Au regard de la limpidité de ce constat, la FEHAP souhaite que l’assurance-maladie, le Ministère et les Agences Régionales de Santé s’interrogent sur les effets négatifs conjugués, pour la fluidité de cette filière AVC si importante pour les 100.000 personnes ayant un épisode aigu dans l’année, et plus de 500.000 personnes soignées pour des séquelles :

  • Du barrage à l’entrée en SSR constitué, pour les structures publiques et privées non lucratives sous dotation globale (dotation annuelle de fonctionnement), par l’absence d’avancées du Ministère et de l’assurance-maladie dans la résolution de la lancinante problématique des molécules onéreuses, sujet resté en souffrance depuis près de 10 ans ;
  • Des effets drastiques d’une campagne budgétaire 2015 pour les SSR sous DAF, anormalement sévère dans certaines régions, ce qui se traduit par des baisses de capacités soignantes en SSR, de manière totalement indifférente aux besoins de soins de la population, notamment dans le secteur des affections du système nerveux.

Concernant le domaine de l’insuffisance rénale chronique terminale, la FEHAP salue le constat établi, page 16, de la « place prépondérante des transports dans les dépenses de ville de l’IRCT (58 %), et 18 % des dépenses totales remboursées ». Le poids très élevé de cette dépense de transport, et l’intérêt médico-économique des alternatives au centre, pages 44 à 48, soulignent justement l’importance de la dialyse de proximité, portée tout particulièrement par les établissements de santé privés non lucratifs adhérents à la FEHAP.

Mais encore une fois, au-delà du diagnostic, juste, que constate-t-on, du point de vue de la cohérence du système décisionnel de l’Etat et de l’assurance-maladie sur ces sujets ? :

  • Qu’en 2014, la réintégration de l’EPO dans les tarifs a fortement pénalisé ceux de dialyse péritonéale, soit la modalité de soins que l’on souhaite promouvoir de manière privilégiée : allez comprendre ! Le Ministère a in fine compensé cette situation en fin d’année 2014, mais il a fallu que la FEHAP s’emploie activement à nouveau en février 2015 pour que cette situation étonnante ne soit pas reproduite dans l’arrêté tarifaire de l’année 2015…
  • Qu’en 2015, l’évaluation des effets du pacte de responsabilité, à 0,56% de réduction des charges sociales pour les employeurs privés, soit une diminution supplémentaire des tarifs, a manifestement pénalisé toutes les structures sanitaires porteuses du virage ambulatoire que l’on promeut par ailleurs, dans de beaux discours. En effet, dialyse hors centre comme HAD ou hospitalisation de jour en SSR et en psychiatrie comportent évidemment beaucoup moins, en proportion, de personnels peu qualifiés visés par ces exonérations pour les bas salaires, lesquels correspondent aux emplois caractéristiques des sujétions de l’hospitalisation à plein temps (personnels hôteliers, logistiques).  Il faudrait sans aucun doute que la direction de la sécurité sociale revoie ses modalités d’échantillonnage, pour l’évaluation des mesures proposées.

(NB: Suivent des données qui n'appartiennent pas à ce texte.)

(* ================================================================== *)
(** * Geospatial conversion *)

(** [np.pi] *)
Definition np_pi : float := 3.141592653589793%float.

Section Projection.

(** [np.cos], the cosine of the numerical library. *)
Variable np_cos : float -> float.

Definition geo_to_xy (lat0 lon0 lat lon : float) : float * float :=
  let R := 6371000%float in
  let x := ((lon - lon0) * np_pi / 180 * R * np_cos (lat0 * np_pi / 180))%float in
  let y := ((lat - lat0) * np_pi / 180 * R)%float in
  (x, y).

End Projection.

(* ================================================================== *)
(** * File reading *)

Inductive encoding : Type := utf_8 | latin_1 | cp1252 | ascii_encoding.

(** What the log file answers at the time of a call: [readlines enc] is
    the outcome of opening it in text mode with encoding [enc] and
    [errors='ignore'] and calling [readlines()]; [read_binary] is the
    outcome of the binary read, decoded and split at line feeds. *)
Record file : Type := mkFile {
  readlines : encoding -> result (list string);
  read_binary : result (list string)
}.

Definition encodings : list encoding :=
  [utf_8; latin_1; cp1252; ascii_encoding].

(** The [for encoding in encodings: ... else: ...] loop. *)
Fixpoint read_raw_lines (f : file) (encs : list encoding)
  : result (list string) :=
  match encs with
  | [] => read_binary f
  | enc :: rest =>
      match readlines f enc with
      | Raise UnicodeDecodeError => read_raw_lines f rest
      | r => r
      end
  end.

(** The test of the cleaning loop on a stripped line. *)
Definition keep_line (line : string) : bool :=
  if startswith line "$GNGGA" && (50 <? len line) then
    all_chars (fun c => (ord c <? 128) && (isprintable c || isspace c)) line
  else false.

(** The cleaning loop, with its accumulator [valid_lines]. *)
Fixpoint clean_lines (raw_lines valid_lines : list string) : list string :=
  match raw_lines with
  | [] => valid_lines
  | line :: rest =>
      let line := strip line in
      if keep_line line then clean_lines rest (valid_lines ++ [line])
      else clean_lines rest valid_lines
  end.

Definition read_latest_gnss_data (f : file) : result (list string) :=
  match read_raw_lines f encodings with
  | Ok raw_lines => Ok (clean_lines raw_lines [])
  | Raise FileNotFoundError => Ok []
  | Raise _ => Ok []
  end.

(* ================================================================== *)
(** * Fix resolvers *)

(** The loop [for line in reversed(lines)] of [get_last_valid_position],
    on the reversed list. *)
Fixpoint scan_backward (lines : list string) : result (option Fix) :=
  match lines with
  | [] => Ok None
  | line :: rest =>
      valid <- is_valid_gngga_line line ;;
      if valid then
        parsed <- parse_gngga line ;;
        match parsed with
        | Some fx => Ok (Some fx)
        | None => scan_backward rest
        end
      else scan_backward rest
  end.

Definition get_last_valid_position (f : file) : result (option Fix) :=
  lines <- read_latest_gnss_data f ;;
  match lines with
  | [] => Ok None
  | _ => scan_backward (rev lines)
  end.

(** The module-level loop that fills [positions] and [skipped_count]. *)
Fixpoint parse_loop (lines : list string) (positions : list Fix)
  (skipped_count : Z) : result (list Fix * Z) :=
  match lines with
  | [] => Ok (positions, skipped_count)
  | line :: rest =>
      parsed <- parse_gngga line ;;
      match parsed with
      | Some fx => parse_loop rest (positions ++ [fx]) skipped_count
      | None => parse_loop rest positions (skipped_count + 1)
      end
  end.

(** Batch mode: the candidate lines, the positions and the skipped count. *)
Definition parse_all (f : file) : result (list string * list Fix * Z) :=
  lines <- read_latest_gnss_data f ;;
  r <- parse_loop lines [] 0 ;;
  Ok (lines, fst r, snd r).

(* ================================================================== *)
(** * Live mode *)

Record live_state : Type := mkLive {
  live_path_x : list float;
  live_path_y : list float;
  live_path_z : list float;
  last_file_size : Z
}.

Definition live_start : live_state := mkLive [] [] [] 0.

(** One poll of the log file: what [os.path.getsize] answers and what the
    file holds. *)
Record poll : Type := mkPoll {
  getsize : result Z;
  contents : file
}.

(** The slice [l[-1000:]]. *)
Definition last_1000 (l : list float) : list float :=
  skipn (List.length l - 1000) l.

(** "Add to live path" and "Limit path history to last 1000 points". *)
Definition append_point (st : live_state) (x y z : float) : live_state :=
  let xs := live_path_x st ++ [x] in
  let ys := live_path_y st ++ [y] in
  let zs := live_path_z st ++ [z] in
  if (1000 <? List.length xs)%nat
  then mkLive (last_1000 xs) (last_1000 ys) (last_1000 zs) (last_file_size st)
  else mkLive xs ys zs (last_file_size st).

(** "Validate the position is reasonable" *)
Definition unreasonable (x y z : float) : bool :=
  (1000 <? abs x)%float || (1000 <? abs y)%float || (100 <? abs z)%float.

Section Live.

Variable np_cos : float -> float.

(** East, north and vertical offset of a fix from the observer. *)
Definition offset (fx : Fix) : float * float * float :=
  let (x, y) :=
    geo_to_xy np_cos OBSERVER_LAT OBSERVER_LON (latitude fx) (longitude fx) in
  (x, y, (altitude fx - OBSERVER_ALT)%float).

En tout état de cause, la FEHAP partage entièrement l’optique générale présentée par les travaux de l’assurance-maladie, concernant l’IRCT : une optique de santé rénale, basée sur l’éducation à la santé, la détection et le traitement précoce et pertinent. Un taux territorial d’engagement de la dialyse en urgence serait un indicateur pertinent et mobilisateur, pour en programmer la diminution. Pour ce faire, nul doute que l’implication du réseau national des compétences néphrologiques rassemblées par les associations oeuvrant dans la dialyse de proximité serait un facteur clé de succès. Mais encore faudrait-il que les enveloppes MIGAC puissent aussi connaître un virage ambulatoire, pour financer des activités de prévention et de promotion de la santé que les tarifs ne soutiennent pas.  

Pour conclure, la FEHAP salue ce nouveau cap d’analyse des travaux de l’assurance-maladie, dont témoigne le très bon cru constitué par le rapport charges et produits 2016. Encore faut-il désormais que les représentants de l’assurance-maladie et de la direction de la sécurité sociale s’expriment dans les mêmes directions, dès lors que des décisions devront être prises pour fluidifier la filière hospitalière de prise en charge des AVC, ou de concrétiser l’orientation prioritaire vers la dialyse de proximité.